The estimated coefficients from all the regression models were in line with prior expectations (see Appendix Tables S5–S8 for those from the best-fitting models). The estimated coefficients represent the effect of attribute levels on annual donation frequency for the ordered categorical questions and the probability of selecting a donation service with these particular attribute levels for the DCE response questions.
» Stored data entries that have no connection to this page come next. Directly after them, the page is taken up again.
(* ===== verification/Json.v ===== *)
(** JSON values.

    [serde_json::Value] as the sources use it: the accessors [as_object], [as_str], [get],
    the insertion into an object, and an induction principle for values.  The workspace
    builds [serde_json] with [preserve_order], so an object is an association list in the
    order of insertion.  Parsing and printing are the crate's and stay parameters of the
    models that need them. *)
From Stdlib Require Import SpecFloat.
From S2P Require Import Prelude Float64.
Local Open Scope Z_scope.

(** [serde_json::Number]: a non-negative or a negative integer of 64 bits, or a finite double. *)
Inductive number :=
| PosInt (n : Z)
| NegInt (z : Z)
| Float (f : f64).

Inductive json :=
| JNull
| JBool (b : bool)
| JNumber (n : number)
| JString (s : str)
| JArray (arr : list json)
| JObject (m : list (str * json)).

(** ** Numbers *)

Definition number_as_i64 (n : number) : option Z :=
  match n with
  | PosInt n => if n <? 2 ^ 63 then Some n else None
  | NegInt z => Some z
  | Float _ => None
  end.
Definition number_as_u64 (n : number) : option Z :=
  match n with PosInt n => Some n | _ => None end.
Definition number_as_f64 (n : number) : option f64 :=
  match n with
  | PosInt n => Some (f_of_Z n 0)
  | NegInt z => Some (f_of_Z z 0)
  | Float f => Some f
  end.
Definition number_of_Z (z : Z) : number := if z <? 0 then NegInt z else PosInt z.
Definition number_of_f64 (f : f64) : option number :=
  if f_is_finite f then Some (Float f) else None.

(** [Display] of a double is the crate's. *)
Class FloatFormat := { show_f64 : f64 → str }.
Definition number_to_string `{FloatFormat} (n : number) : str :=
  match n with
  | PosInt n => show_Z n
  | NegInt z => show_Z z
  | Float f => show_f64 f
  end.

(** A format for evaluating examples: the truncated value. *)
Definition toy_format : FloatFormat := {| show_f64 f := show_Z (f_trunc f) |}.

(** [Display] of a value, which always prints, is the crate's too. *)
Class JsonDisplay := { show_json : json → str }.

(** ** Accessors *)

Definition as_object (v : json) : option (list (str * json)) :=
  match v with JObject m => Some m | _ => None end.
Definition as_array (v : json) : option (list json) :=
  match v with JArray a => Some a | _ => None end.
Definition as_str (v : json) : option str :=
  match v with JString s => Some s | _ => None end.
Definition as_bool (v : json) : option bool :=
  match v with JBool b => Some b | _ => None end.
Definition as_number (v : json) : option number :=
  match v with JNumber n => Some n | _ => None end.
Definition as_i64 (v : json) : option Z := as_number v ≫= number_as_i64.
Definition as_u64 (v : json) : option Z := as_number v ≫= number_as_u64.
Definition as_f64 (v : json) : option f64 := as_number v ≫= number_as_f64.
(** [arr.iter().filter_map(Value::as_str)]. *)
Definition strings (a : list json) : list str := omap as_str a.
Definition is_null (v : json) : bool := match v with JNull => true | _ => false end.

(** [map.get(k)]. *)
Fixpoint assoc {V} (k : str) (m : list (str * V)) : option V :=
  match m with
  | [] => None
  | (k', v) :: m' => if bool_decide (k' = k) then Some v else assoc k m'
  end.

(** [map.insert(k, v)]: in place when the key is there, else at the end. *)
Fixpoint insert_assoc {V} (k : str) (v : V) (m : list (str * V)) : list (str * V) :=
  match m with
  | [] => [(k, v)]
  | (k', v') :: m' => if bool_decide (k' = k) then (k, v) :: m' else (k', v') :: insert_assoc k v m'
  end.

(** [value.get(k)]. *)
Definition get (k : str) (v : json) : option json := as_object v ≫= assoc k.

(** ** Values in general *)

Section json_rect.
Context (P : json → Prop) (Hnull : P JNull) (Hbool : ∀ b, P (JBool b))
  (Hnum : ∀ n, P (JNumber n)) (Hstr : ∀ s, P (JString s))
  (Harr : ∀ a, Forall P a → P (JArray a))
  (Hobj : ∀ m, Forall (λ kv, P kv.2) m → P (JObject m)).

(** Induction with a hypothesis for every element and every member. *)
Fixpoint json_nested_ind (v : json) : P v :=
  match v with
  | JNull => Hnull
  | JBool b => Hbool b
  | JNumber n => Hnum n
  | JString s => Hstr s
  | JArray a => Harr a ((fix go l : Forall P l :=
      match l with
      | [] => Forall_nil_2 _
      | x :: l' => Forall_cons_2 _ _ _ (json_nested_ind x) (go l')
      end) a)
  | JObject m => Hobj m ((fix go l : Forall (λ kv, P kv.2) l :=
      match l with
      | [] => Forall_nil_2 _
      | x :: l' => Forall_cons_2 _ _ _ (json_nested_ind x.2) (go l')
      end) m)
  end.
End json_rect.

(** ** Equality

    [Value]'s [PartialEq]: objects are compared as maps, without regard to the order of their
    members; doubles as IEEE values. *)

Definition number_eqb (a b : number) : bool :=
  match a, b with
  | PosInt n, PosInt m => n =? m
  | NegInt z, NegInt y => z =? y
  | Float f, Float g => SFeqb f g
  | _, _ => false
  end.

Fixpoint json_eqb (a b : json) : bool :=
  match a, b with
  | JNull, JNull => true
  | JBool x, JBool y => Bool.eqb x y
  | JNumber n, JNumber m => number_eqb n m
  | JString s, JString t => str_eqb s t
  | JArray l, JArray r =>
      (fix go (l r : list json) : bool :=
         match l, r with
         | [], [] => true
         | x :: l', y :: r' => json_eqb x y && go l' r'
         | _, _ => false
         end) l r
  | JObject m, JObject m' =>
      bool_decide (length m = length m') &&
      (fix go (l : list (str * json)) : bool :=
         match l with
         | [] => true
         | (k, x) :: l' => match assoc k m' with Some y => json_eqb x y | None => false end && go l'
         end) m
  | _, _ => false
  end.

(** A value as the crate builds it: the keys of an object are distinct and a double is finite. *)
Fixpoint json_wf (v : json) : Prop :=
  match v with
  | JNumber (Float f) => f_is_finite f = true
  | JArray l => (fix go (l : list json) : Prop :=
      match l with [] => True | x :: l' => json_wf x ∧ go l' end) l
  | JObject m => NoDup m.*1 ∧ (fix go (l : list (str * json)) : Prop :=
      match l with [] => True | kv :: l' => json_wf kv.2 ∧ go l' end) m
  | _ => True
  end.

(** ** Association lists *)

Section assoc.
Context {V : Type}.
Implicit Types (m : list (str * V)) (k : str) (v : V).

Lemma assoc_Some k m v : NoDup m.*1 → assoc k m = Some v ↔ (k, v) ∈ m.
Proof.
  induction m as [|[k' v'] m IH]; simpl; [set_solver|].
  rewrite NoDup_cons. intros [Hk Hm]. rewrite elem_of_cons. case_bool_decide as E.
  - subst k'. split; [intros [= ->]; by left|intros [[= ->]|Hin]; [done|]].
    exfalso. apply Hk. apply list_elem_of_fmap. by exists (k, v).
  - rewrite IH by done. split; [by right|intros [[= -> ->]|?]; done].
Qed.

Lemma assoc_perm k m m' : NoDup m.*1 → m ≡ₚ m' → assoc k m = assoc k m'.
Proof.
  intros Hm Hp. assert (NoDup m'.*1) by (by rewrite <- Hp).
  apply option_eq. intros v. by rewrite !assoc_Some, Hp.
Qed.

Lemma assoc_In k m v : assoc k m = Some v → (k, v) ∈ m.
Proof.
  induction m as [|[k' v'] m IH]; simpl; [done|]. case_bool_decide; [|right; auto].
  intros [= ->]. subst. by left.
Qed.

Lemma assoc_insert k v m : assoc k (insert_assoc k v m) = Some v.
Proof.
  induction m as [|[k' v'] m IH]; simpl; [by rewrite bool_decide_eq_true_2|].
  case_bool_decide; simpl; [by rewrite bool_decide_eq_true_2|]. by rewrite bool_decide_eq_false_2.
Qed.

Lemma assoc_insert_ne k k' v m : k ≠ k' → assoc k (insert_assoc k' v m) = assoc k m.
Proof.
  intros Hk. induction m as [|[k2 v2] m IH]; simpl; [by rewrite bool_decide_eq_false_2|].
  destruct (decide (k2 = k')) as [->|Hn].
  - rewrite !bool_decide_eq_true_2 by done. simpl. by rewrite !bool_decide_eq_false_2.
  - rewrite (bool_decide_eq_false_2 (k2 = k')) by done. simpl. by rewrite IH.
Qed.

Lemma insert_keys k v m : k ∈ m.*1 → (insert_assoc k v m).*1 = m.*1.
Proof.
  induction m as [|[k' v'] m IH]; simpl; [by intros ?%not_elem_of_nil|].
  case_bool_decide; [by subst|]. intros [->|Hk]%elem_of_cons; [done|]. simpl. f_equal. by apply IH.
Qed.
End assoc.

(** ** Well-formed values *)

Lemma json_wf_member k v m : json_wf (JObject m) → assoc k m = Some v → json_wf v.
Proof.
  simpl. intros [_ Hw] Ha%assoc_In. induction m as [|[k' x] m IH]; [by apply elem_of_nil in Ha|].
  destruct Hw as [Hx Hw]. apply elem_of_cons in Ha as [[= -> ->]|Ha]; [done|by apply IH].
Qed.

Lemma json_wf_get k v w : json_wf v → get k v = Some w → json_wf w.
Proof. destruct v; try done. unfold get; simpl. intros Hw Ha. by eapply json_wf_member. Qed.

(** Equality is reflexive on the values the crate builds. *)
Lemma json_eqb_refl v : json_wf v → json_eqb v v = true.
Proof.
  induction v as [|b|n|s|a IH|m IH] using json_nested_ind; simpl; intros Hw.
  - done.
  - by destruct b.
  - destruct n as [n|z|f]; simpl; [apply Z.eqb_refl..|].
    destruct f as [s|s| |s m e]; try done; unfold SFeqb; simpl.
    destruct s; rewrite Z.compare_refl; by rewrite Pos.compare_cont_refl.
  - apply str_eqb_refl.
  - induction IH as [|x l Hx _ IH']; [done|]. destruct Hw as [Hw1 Hw2]. by rewrite (Hx Hw1), IH'.
  - rewrite bool_decide_eq_true_2 by done. destruct Hw as [Hnd Hw]. simpl.
    assert (Hsub : ∀ l, (∀ kv, kv ∈ l → kv ∈ m) → Forall (λ kv, json_wf kv.2 → json_eqb kv.2 kv.2 = true) l →
      (fix go (l : list (str * json)) : Prop :=
        match l with [] => True | kv :: l' => json_wf kv.2 ∧ go l' end) l →
      (fix go (l : list (str * json)) : bool :=
         match l with
         | [] => true
         | (k, x) :: l' => match assoc k m with Some y => json_eqb x y | None => false end && go l'
         end) l = true).
    { induction l as [|[k x] l IHl]; [done|]. intros Hin Hall [Hx Hl].
      inversion_clear Hall as [|? ? Hx' Hall'].
      rewrite (proj2 (assoc_Some k m x Hnd)) by (apply Hin; left).
      simpl in Hx'. rewrite Hx' by done. apply IHl; [|done..]. intros kv Hkv. apply Hin. by right. }
    apply Hsub; done.
Qed.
The estimated coefficients suggest that for both forms of survey question, donors were willing to trade off increased travel time for a service change anticipated to improve their utility, the introduction of a health report, and for changes that would reduce constraints such as extending donor center opening hours or appointment availability or increasing the maximum number of donations permitted annually.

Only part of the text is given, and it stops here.